We’re living through an explosion of intelligence: OSINT, underground sources, commercial feeds, internal telemetry. There’s more information than ever.
But it’s impossible for security teams to keep up. They’re expected to do everything: threat hunting, response, alerting, vulnerability management, detection engineering — while the attack surface expands aggressively and the labor pool can’t scale with it. Humans need to sleep.
So threat intelligence as a category hasn’t failed because it lacks depth. It’s failed because it can’t be operationalized at the speed and scale modern environments require.
That’s where agents come in.
Agents can do the work humans can’t do consistently: continuously process, correlate, investigate, and act. But agents are only as effective as the context they have. If data is siloed, agents fail the same way humans do.

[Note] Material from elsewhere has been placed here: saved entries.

Lemma header_lines_join (fuel : nat) (ls : list bytes) (last : bytes) :
  forallb plain_line ls = true -> plain_line last = true ->
  (List.length (join_lines ls ++ last) <= fuel)%nat ->
  header_lines fuel (join_lines ls ++ last)
  = ls ++ match last with
          | [] => []
          | _ => [last]
          end.
Proof.
  revert fuel; induction ls as [|l ls IH]; intros fuel Hls Hlast Hf.
  - cbn [join_lines map List.concat app] in *.
    destruct last as [|c r]; [destruct fuel; reflexivity|].
    destruct fuel as [|fuel]; [cbn in Hf; lia|].
    cbn [header_lines]. rewrite (memmem_no_lf _ Hlast).
    unfold stla_pool_strndup. rewrite firstn_all.
    now rewrite (cstr_plain _ (plain_line_no_nul _ Hlast)).
  - cbn [forallb] in Hls. apply andb_true_iff in Hls as [Hl Hls].
    assert (Ej : join_lines (l :: ls) ++ last
                 = l ++ crlf ++ (join_lines ls ++ last)).
    { unfold join_lines. cbn [map List.concat].
      now rewrite <- !app_assoc. }
    rewrite Ej in *.
    destruct fuel as [|fuel].
    { rewrite !length_app in Hf. cbn in Hf. lia. }
    rewrite (header_lines_step fuel (k := List.length l)).
    + unfold stla_pool_strndup at 1.
      rewrite firstn_app, firstn_all, Nat.sub_diag. cbn [firstn].
      rewrite app_nil_r, (cstr_plain _ (plain_line_no_nul _ Hl)).
      cbn [app]. f_equal.
      rewrite app_assoc, skipn_app.
      replace (List.length l + 2)%nat with (List.length (l ++ crlf))
        by (rewrite length_app; reflexivity).
      rewrite skipn_all, Nat.sub_diag. cbn [skipn app].
      apply IH; [exact Hls|exact Hlast|].
      rewrite length_app, length_app in Hf.
      change (List.length crlf) with 2%nat in Hf. lia.
    + intros E. apply (f_equal (@List.length ascii)) in E.
      rewrite !length_app in E. cbn in E. lia.
    + now apply memmem_line.
Qed.

Lemma scan_request_line_headers (tail : bytes) (p : stla_http_s)
  (rl : bytes) :
  headers (scan_request_line tail p rl) = headers p.
Proof.
  destruct (scan_request_line_shape tail p rl) as (m & u & k & ->).
  reflexivity.
Qed.

(** X9: [parse_request_and_headers] stores the header lines of the
    view in the order of arrival, one string per CRLF-ended line and
    one more for a last line that no CRLF ends; the line that is
    empty (the blank line that closes the block, when the view holds
    it) is stored as an empty string like any other. *)
Theorem header_block_stored_in_order :
  forall region_tail p req ls last,
    plain_line req = true ->
    forallb plain_line ls = true -> plain_line last = true ->
    headers (fst (parse_request_and_headers region_tail p
                    (req ++ crlf ++ join_lines ls ++ last)))
    = ls ++ match last with
            | [] => []
            | _ => [last]
            end.
Proof.
  intros tail p req ls last Hreq Hls Hlast.
  unfold parse_request_and_headers.
  rewrite (memmem_line req (join_lines ls ++ last) Hreq).
  cbn [fst]. rewrite scan_request_line_headers. cbn [headers set_headers].
  assert (Hs : skipn (List.length req + 2)
                 (req ++ crlf ++ join_lines ls ++ last)
               = join_lines ls ++ last).
  { rewrite app_assoc, skipn_app.
    replace (List.length req + 2)%nat with (List.length (req ++ crlf))
      by (rewrite length_app; reflexivity).
    now rewrite skipn_all, Nat.sub_diag. }
  rewrite Hs. apply header_lines_join; [exact Hls|exact Hlast|].
  rewrite (length_app req). rewrite (length_app crlf). lia.
Qed.

Lemma header_block_stored_in_order_witness :
  headers (fst (parse_request_and_headers [] zero_block
                  (s2b "GET /hi HTTP/1.1" ++ crlf
                   ++ join_lines [s2b "Host: x"; s2b "Accept: */*"; []]
                   ++ [])))
  = [s2b "Host: x"; s2b "Accept: */*"; []] ++ [].
Proof.
  apply (@header_block_stored_in_order [] zero_block
           (s2b "GET /hi HTTP/1.1")
           [s2b "Host: x"; s2b "Accept: */*"; []] []);
    reflexivity.
Defined.

(** ** The request line *)

Lemma skipn_at (a s : bytes) (i : nat) :
  i = List.length a -> skipn i (a ++ s) = s.
Proof.
  intros ->. now rewrite skipn_app, skipn_all, Nat.sub_diag.
Qed.

Lemma span_ws_run (w s : bytes) :
  forallb white_space w = true -> white_space (first_char s) = false ->
  span_ws (w ++ s) = List.length w.
Proof.
  induction w as [|c r IH]; intros Hw Hs.
  - destruct s as [|x y]; [reflexivity|]. cbn in *. now rewrite Hs.
  - cbn [forallb] in Hw. apply andb_true_iff in Hw as [Hc Hr].
    cbn [app span_ws List.length]. rewrite Hc. f_equal. now apply IH.
Qed.

Lemma span_token_run (t s : bytes) :
  forallb (fun c => negb (is_nul c || white_space c)) t = true ->
  is_nul (first_char s) || white_space (first_char s) = true ->
  span_token (t ++ s) = List.length t.
Proof.
  induction t as [|c r IH]; intros Ht Hs.
  - destruct s as [|x y]; [reflexivity|]. cbn in *. now rewrite Hs.
  - cbn [forallb] in Ht. apply andb_true_iff in Ht as [Hc Hr].
    apply negb_true_iff in Hc.
    cbn [app span_token List.length]. rewrite Hc. f_equal. now apply IH.
Qed.

Lemma skip_ws_at (mem a w s : bytes) (i : nat) :
  mem = a ++ w ++ s -> i = List.length a ->
  forallb white_space w = true -> white_space (first_char s) = false ->
  skip_ws mem i = (i + List.length w)%nat.
Proof.
  intros -> Hi Hw Hs. unfold skip_ws.
  now rewrite (skipn_at a _ Hi), span_ws_run.
Qed.

Lemma skip_token_at (mem a t s : bytes) (i : nat) :
  mem = a ++ t ++ s -> i = List.length a ->
  forallb (fun c => negb (is_nul c || white_space c)) t = true ->
  is_nul (first_char s) || white_space (first_char s) = true ->
  skip_token mem i = (i + List.length t)%nat.
Proof.
  intros -> Hi Ht Hs. unfold skip_token.
  now rewrite (skipn_at a _ Hi), span_token_run.
Qed.

Lemma poke_at (a r : bytes) (c x : ascii) (i : nat) :
  i = List.length a -> poke (a ++ c :: r) i x = a ++ x :: r.
Proof.
  intros ->. induction a as [|y a IH]; [reflexivity|].
  cbn [app poke List.length]. now rewrite IH.
Qed.

Lemma cstr_stop (s r : bytes) :
  forallb (fun c => negb (is_nul c)) s = true -> cstr (s ++ NUL :: r) = s.
Proof.
  induction s as [|c t IH]; intros H; [reflexivity|].
  cbn [forallb] in H. apply andb_true_iff in H as [Hc Ht].
  apply negb_true_iff in Hc. cbn [app cstr]. rewrite Hc. f_equal.
  now apply IH.
Qed.

Lemma string_at_at (mem a s r : bytes) (i : nat) :
  mem = a ++ s ++ NUL :: r -> i = List.length a ->
  forallb (fun c => negb (is_nul c)) s = true ->
  string_at mem i = s.
Proof.
  intros -> Hi Hs. unfold string_at.
  now rewrite (skipn_at a _ Hi), cstr_stop.
Qed.

Lemma peek_at (a s : bytes) (i j : nat) :
  i = (List.length a + j)%nat -> peek (a ++ s) i = nth j s NUL.
Proof.
  intros ->. unfold peek. rewrite app_nth2 by lia. f_equal. lia.
Qed.

Lemma peek_text_end (a u' r : bytes) (z : ascii) (i : nat) :
  i = (List.length a + List.length u')%nat ->
  peek (a ++ u' ++ z :: r) i = z.
Proof.
  intros ->. unfold peek. rewrite app_nth2 by lia.
  replace (List.length a + List.length u' - List.length a)%nat
    with (List.length u') by lia.
  rewrite app_nth2 by lia. now rewrite Nat.sub_diag.
Qed.

Lemma peek_blank (a u' w s : bytes) (z : ascii) (i j : nat) :
  i = (List.length a + S (List.length u' + j))%nat ->
  (j < List.length w)%nat ->
  peek (a ++ u' ++ z :: w ++ s) i = nth j w NUL.
Proof.
  intros -> Hj. unfold peek. rewrite app_nth2 by lia.
  replace (List.length a + S (List.length u' + j) - List.length a)%nat
    with (S (List.length u' + j)) by lia.
  rewrite app_nth2 by lia.
  replace (S (List.length u' + j) - List.length u')%nat with (S j) by lia.
  cbn [nth]. now rewrite app_nth1 by lia.
Qed.

(** Walking back from a white-space character over the blanks in front
    of it stops at the last character of the text before. *)
Lemma back_ws_at (a u' w s : bytes) (z : ascii) (i j : nat) :
  i = List.length a -> white_space z = false ->
  forallb white_space w = true -> (j <= List.length w)%nat ->
  back_ws (a ++ u' ++ z :: w ++ s) i (List.length u' + j)
  = (i + List.length u')%nat.
Proof.
  intros -> Hz Hw. induction j as [|j IH]; intros Hj.
  - rewrite Nat.add_0_r.
    remember (List.length u') as n eqn:En.
    destruct n as [|n]; cbn [back_ws]; [lia|].
    rewrite (@peek_text_end a u' (w ++ s) z _) by lia.
    now rewrite Hz.
  - replace (List.length u' + S j)%nat with (S (List.length u' + j)) by lia.
    cbn [back_ws].
    rewrite (@peek_blank a u' w s z _ j) by lia.
    assert (Hn : white_space (nth j w NUL) = true).
    { rewrite forallb_forall in Hw. apply Hw. apply nth_In. lia. }
    rewrite Hn. apply IH. lia.
Qed.

Lemma strrchr_absent (s : bytes) (x : ascii) :
  forallb (fun c => negb (Ascii.eqb c x)) s = true -> strrchr s x = None.
Proof.
  induction s as [|c r IH]; intros H; [reflexivity|].
  cbn [forallb] in H. apply andb_true_iff in H as [Hc Hr].
  apply negb_true_iff in Hc. cbn [strrchr]. now rewrite (IH Hr), Hc.
Qed.

Lemma strrchr_app_absent (a t : bytes) (x : ascii) :
  strrchr t x = None -> strrchr (a ++ t) x = strrchr a x.
Proof.
  intros Ht. induction a as [|c r IH]; [exact Ht|].
  cbn [app strrchr]. now rewrite IH.
Qed.

Lemma strrchr_app_last (a b : bytes) (x : ascii) :
  strrchr b x = None -> strrchr (a ++ x :: b) x = Some (List.length a).
Proof.
  intros Hb. induction a as [|c r IH].
  - cbn [app strrchr List.length]. now rewrite Hb, Ascii.eqb_refl.
  - cbn [app strrchr List.length]. now rewrite IH.
Qed.

Lemma strrchr_lt (a : bytes) (x : ascii) (k : nat) :
  strrchr a x = Some k -> (k < List.length a)%nat.
Proof.
  revert k; induction a as [|c r IH]; intros k; [discriminate|].
  cbn [strrchr List.length].
  destruct (strrchr r x) as [j|].
  - intros [= <-]. specialize (IH j eq_refl). lia.
  - destruct (Ascii.eqb c x); [|discriminate]. intros [= <-]. lia.
Qed.

Lemma no_ws_absent (b : bytes) :
  forallb (fun c => negb (is_nul c || white_space c)) b = true ->
  strrchr b SP = None /\ strrchr b TAB = None.
Proof.
  intros H. split; apply strrchr_absent;
    (induction b as [|c r IH]; [reflexivity|]);
    cbn [forallb] in *; apply andb_true_iff in H as [Hc Hr];
    apply negb_true_iff in Hc; apply orb_false_iff in Hc as [_ Hc];
    unfold white_space in Hc; apply orb_false_iff in Hc as [H1 H2];
    rewrite ?H1, ?H2; cbn [negb andb]; now apply IH.
Qed.

(** The pointer that [scan_request_line] keeps of the two [strrchr]
    results is the last white-space character of the string. *)
Lemma last_white_space (a b : bytes) (c : ascii) :
  white_space c = true ->
  forallb (fun x => negb (is_nul x || white_space x)) b = true ->
  match strrchr (a ++ c :: b) SP, strrchr (a ++ c :: b) TAB with
  | None, _ => strrchr (a ++ c :: b) TAB
  | Some s, Some t =>
      if (s <? t)%nat then strrchr (a ++ c :: b) TAB
      else strrchr (a ++ c :: b) SP
  | Some _, None => strrchr (a ++ c :: b) SP
  end = Some (List.length a).
Proof.
  intros Hc Hb. destruct (no_ws_absent b Hb) as [Hsp Htab].
  unfold white_space in Hc. apply orb_true_iff in Hc as [Hc|Hc];
    apply Ascii.eqb_eq in Hc; subst c.
  - rewrite (strrchr_app_last a b SP Hsp).
    assert (Ht : strrchr (a ++ SP :: b) TAB = strrchr a TAB).
    { apply strrchr_app_absent. cbn [strrchr]. now rewrite Htab. }
    rewrite Ht. destruct (strrchr a TAB) as [t|] eqn:Et; [|reflexivity].
    apply strrchr_lt in Et.
    destruct (List.length a <? t)%nat eqn:El; [|reflexivity].
    apply Nat.ltb_lt in El. lia.
  - rewrite (strrchr_app_last a b TAB Htab).
    assert (Hs : strrchr (a ++ TAB :: b) SP = strrchr a SP).
    { apply strrchr_app_absent. cbn [strrchr]. now rewrite Hsp. }
    rewrite Hs. destruct (strrchr a SP) as [s|] eqn:Es; [|reflexivity].
    apply strrchr_lt in Es.
    destruct (s <? List.length a)%nat eqn:El; [reflexivity|].
    apply Nat.ltb_ge in El. lia.
Qed.

Lemma first_char_app (a b : bytes) :
  a <> [] -> first_char (a ++ b) = first_char a.
Proof. destruct a; [congruence|reflexivity]. Qed.
#[local] Instance not_after_in_trans : Transitive (not_after_in D lt).
Proof. intros x y z (? & ? & ?) (? & ? & ?). repeat split; eauto. Qed.

Lemma lt_le_trans x y z :
  D x → D y → D z → lt x y = true → lt z y = false → lt x z = true.
Proof.
  intros Hx Hy Hz Hxy Hzy. destruct (lt x z) eqn:Hxz; [done|].
  by rewrite (lt_neg_trans y z x) in Hxy.
Qed.

Lemma midpoint_bounds (l r : nat) : (l < r → l ≤ l + (r - l) / 2 < r)%nat.
Proof.
  intros Hlr. pose proof (Nat.div_lt (r - l) 2 ltac:(lia) ltac:(lia)). lia.
Qed.

(** The binary search keeps the items not greater than the pivot on its
    left and the items greater than the pivot on its right. *)
Lemma bisect_inv pivot a fuel l r :
  D pivot → Forall D a → StronglySorted (not_after_in D lt) a →
  (l ≤ r ≤ length a)%nat → (r - l ≤ fuel)%nat →
  (∀ j x, (j < l)%nat → a !! j = Some x → lt pivot x = false) →
  (∀ j x, (r ≤ j)%nat → a !! j = Some x → lt pivot x = true) →
  (bisect lt pivot a l r fuel ≤ length a)%nat ∧
  (∀ j x, (j < bisect lt pivot a l r fuel)%nat → a !! j = Some x → lt pivot x = false) ∧
  (∀ j x, (bisect lt pivot a l r fuel ≤ j)%nat → a !! j = Some x → lt pivot x = true).
Proof.
  intros Hp Ha Hsorted. rewrite Forall_lookup in Ha.
  revert l r. induction fuel as [|fuel IH]; intros l r Hlr Hfuel Hleft Hright;
    cbn [bisect].
  { assert (l = r) as -> by lia. split; [lia|]. eauto. }
  destruct (Nat.ltb_spec l r) as [Hlt|Hge].
  2:{ assert (l = r) as -> by lia. split; [lia|]. eauto. }
  pose proof (midpoint_bounds l r Hlt) as Hmid.
  set (p := (l + (r - l) / 2)%nat) in *.
  destruct (lookup_lt_is_Some_2 a p) as [x Hx]; [lia|]. rewrite Hx.
  destruct (lt pivot x) eqn:Hpx.
  - apply IH; [lia|lia|done|].
    intros j y Hj Hy. destruct (decide (j = p)) as [->|Hne]; [congruence|].
    destruct (StronglySorted_lookup_lt _ _ p j x y Hsorted Hx Hy ltac:(lia))
      as (_ & _ & Hyx).
    eapply (lt_le_trans pivot x y); eauto.
  - apply IH; [lia|lia| |done].
    intros j y Hj Hy. destruct (decide (j = p)) as [->|Hne]; [congruence|].
    destruct (StronglySorted_lookup_lt _ _ j p y x Hsorted Hy Hx ltac:(lia))
      as (_ & _ & Hxy).
    eapply (lt_neg_trans y x pivot); eauto.
Qed.

Lemma bisect_split pivot a :
  D pivot → Forall D a → StronglySorted (not_after_in D lt) a →
  Forall (λ x, lt pivot x = false) (take (bisect lt pivot a 0 (length a) (length a)) a) ∧
  Forall (λ x, lt pivot x = true) (drop (bisect lt pivot a 0 (length a) (length a)) a).
Proof.
  intros Hp Ha Hsorted.
  destruct (bisect_inv pivot a (length a) 0 (length a) Hp Ha Hsorted)
    as (_ & Hleft & Hright); [lia|lia|intros; lia| |].
  { intros j x Hj Hx. apply lookup_lt_Some in Hx. lia. }
  split; apply Forall_lookup.
  - intros j x [Hx Hj]%lookup_take_Some. eauto.
  - intros j x Hx. rewrite lookup_drop in Hx. eapply Hright; [|done]. lia.
Qed.

Lemma binary_insert_sorted a pivot :
  D pivot → Forall D a → StronglySorted (not_after_in D lt) a →
  StronglySorted (not_after_in D lt) (binary_insert lt a pivot).
Proof.
  intros Hp Ha Hsorted.
  destruct (bisect_split pivot a Hp Ha Hsorted) as [Hleft Hright].
  unfold binary_insert. set (i := bisect lt pivot a 0 (length a) (length a)) in *.
  rewrite <-(take_drop i a) in Hsorted, Ha.
  apply StronglySorted_app in Hsorted as (Hcross & Htake & Hdrop).
  apply Forall_app in Ha as [Hatake Hadrop].
  rewrite Forall_forall in Hleft, Hright, Hatake, Hadrop.
  apply StronglySorted_app. split; [|split; [done|]].
  - intros x1 x2 Hx1 [->|Hx2]%elem_of_cons; [|by apply Hcross].
    repeat split; auto.
  - constructor; [done|]. apply Forall_forall. intros y Hy.
    repeat split; auto.
Qed.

Mallory exists to solve that.
Mallory is an analysis and security reasoning engine that enables cyber defenders to know what’s going on in their environments, and take action on it.
We pull together a ton of signal: open sources, underground intelligence, commercial feeds — and then connect that to what matters inside an organization. The goal is to build a cohesive picture of what’s happening and how it’s relevant to you.
From there, we contextualize and prioritize: if an attacker is targeting you, how are they targeting you? What techniques and behaviors matter? What controls do you need to tune? What actions should you take?
It’s not enough to “have intelligence.” You need intelligence that is actionable, delivered, and operationalized.
We’re building a better, more proactive, future for security operations teams - imagine a world that has near real-time information about new threat techniques, exposures, compromises and well-harnessed intelligent agents to check and manage that posture against new information. It’s early but you can see glimmers of an un-siloed intelligence layer that integrates external signal and internal business context.
A concrete way to think about it: every week, sometimes every day, there’s a new “Shellshock moment.” A new vulnerability drops, and organizations scramble. Today, responding requires days of manual work: check Jamf for endpoints, Wiz for production, GitHub for pre-production, asset databases, ticketing systems. You’re stitching together a picture across dozens of systems.
An agent is able to do that investigation in seconds: find where it exists, how exposed it is, who owns it, and what needs to happen next. On the reactive side, it’s similar. New attacker behavior emerges. Do we have detections for it? Where should we detect it — web, endpoint, cloud? Are detections in sync across an expanded detection surface?
Mallory helps answer those questions contextually and continuously — and makes sure the right action happens, not just the right report gets written.